SDK Sample Scripts
Section Contents
SDK Sample Scripts#
The following section includes example scripts of some common tasks and objectives that the SDK is frequently used for.
These examples are intended solely as a jumping-off point for developers new to the SDK; to provide an idea of how some common tasks might be written out programmatically using the tools and resources available in the SDK.
Create a Pipeline and Run It on Control Hub#
This example will show how to use the SDK to create and run a brand new pipeline on StreamSets Control Hub. It is assumed that this Control Hub instance will have at least one Data Collector registered with it, with the ‘sdk example’ label assigned to that Data Collector instance.
Looking for the full script from this example?

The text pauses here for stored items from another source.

(** * A shallow embedding of the dense feed-forward training engine

    The development follows the layout of the sources:
    [core/tensor.h], [core/activations.h], [core/optimizers.h],
    [core/dense_layer.h], [core/loss_functions.h] and [core/model.h].

    Conventions.
    - C++ [int] and [size_t] values are integers of [Z]; index arithmetic is
      assumed not to overflow, except for the step counter of the adaptive
      optimizer, whose increment is checked against [INT_MAX].
    - [std::vector<float>] is a [list] of scalars; reading or writing outside
      the vector is the fault [OutOfBounds].
    - [assert] aborts with the fault [AssertionFailed] (the sources are built
      without [NDEBUG]); dereferencing a null pointer is [NullDereference].
    - The scalar type [float] is a parameter of the development.  The code
      is written once over an interface of arithmetic operations and is
      instantiated twice: with IEEE-754 binary32 (round to nearest even),
      where it computes, and with the real numbers, where the algebraic
      statements of the specification are proved.  Where the C++ promotes an
      intermediate value to [double], the embedding stays in the one scalar
      type. *)

From Stdlib Require Import ZArith QArith Reals Lra Lia.
From Stdlib Require Import Floats.SpecFloat.
From stdpp Require Import base option list gmap.

Set Default Proof Using "Type".
Local Open Scope Z_scope.

(** ** Faults and results *)

Inductive fault : Set :=
  | AssertionFailed
  | OutOfBounds
  | NullDereference
  | DanglingPointer
  | DivisionByZero
  | IntOverflow.

Inductive result (A : Type) : Type :=
  | Ok (a : A)
  | Fault (f : fault).
Arguments Ok {A} a.
Arguments Fault {A} f.

#[global] Instance fault_eq_dec : EqDecision fault.
Proof. solve_decision. Defined.

#[global] Instance result_ret : MRet result := λ A a, Ok a.
#[global] Instance result_bind : MBind result :=
  λ A B f m, match m with Ok a => f a | Fault e => Fault e end.

Definition assert (b : bool) : result unit :=
  if b then Ok tt else Fault AssertionFailed.

(** ** Counted loops

    [for_int lo hi body s] is [for (int i = lo; i < hi; ++i) body], threaded
    through the loop state [s]. *)

Fixpoint for_loop {S : Type} (n : nat) (i : Z)
    (body : Z → S → result S) (s : S) : result S :=
  match n with
  | O => Ok s
  | S n' => s' ← body i s; for_loop n' (i + 1) body s'
  end.

Definition for_int {S : Type} (lo hi : Z)
    (body : Z → S → result S) (s : S) : result S :=
  for_loop (Z.to_nat (hi - lo)) lo body s.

Check it out here.
The following steps will be taken to create and run a brand new pipeline on Control Hub:
Connect to a Control Hub instance
Instantiate a PipelineBuilder and add stages to the pipeline
Configure the stages in the pipeline
Connect the stages of the pipeline together
Build the pipeline and publish it to Control Hub
Create and start a Job on Control Hub to run the pipeline
This pipeline will read CSV files from S3 via the Amazon S3 origin, will modify the data using an Expression Evaluator stage, and will then choose where to write the data using the Stream Selector stage. The data will either be written back to S3 in a new bucket, or written to a file on the local machine (where Data Collector is running).
To help visualize the pipeline that this example builds, here’s the representation of the pipeline as it appears in the Control Hub UI:
1. Connect to a StreamSets Control Hub Instance#
To get started, import the ControlHub module from the SDK and then connect to the Control Hub instance you wish to create the pipeline on.
# Import the ControlHub module from the SDK.
from streamsets.sdk import ControlHub
# Connect to the Control Hub instance you want to interact with, and show that the ControlHub object was successfully
# created by displaying it's URL.
sch = ControlHub("https://cloud.streamsets.com", username="username@org", password="password")
sch.server_url
Output:
'https://cloud.streamsets.com'
2. Instantiate a PipelineBuilder and Add Stages#
Now it’s time to add the necessary stages to the pipeline_builder. The pipeline_builder will use the exact name of the stages as they appear in the UI.
Note
The name of some stages can be identical when they have both an origin and destination. In order to clarify which you’re referring to, include the ‘type’ parameter and specify it as an origin or destination.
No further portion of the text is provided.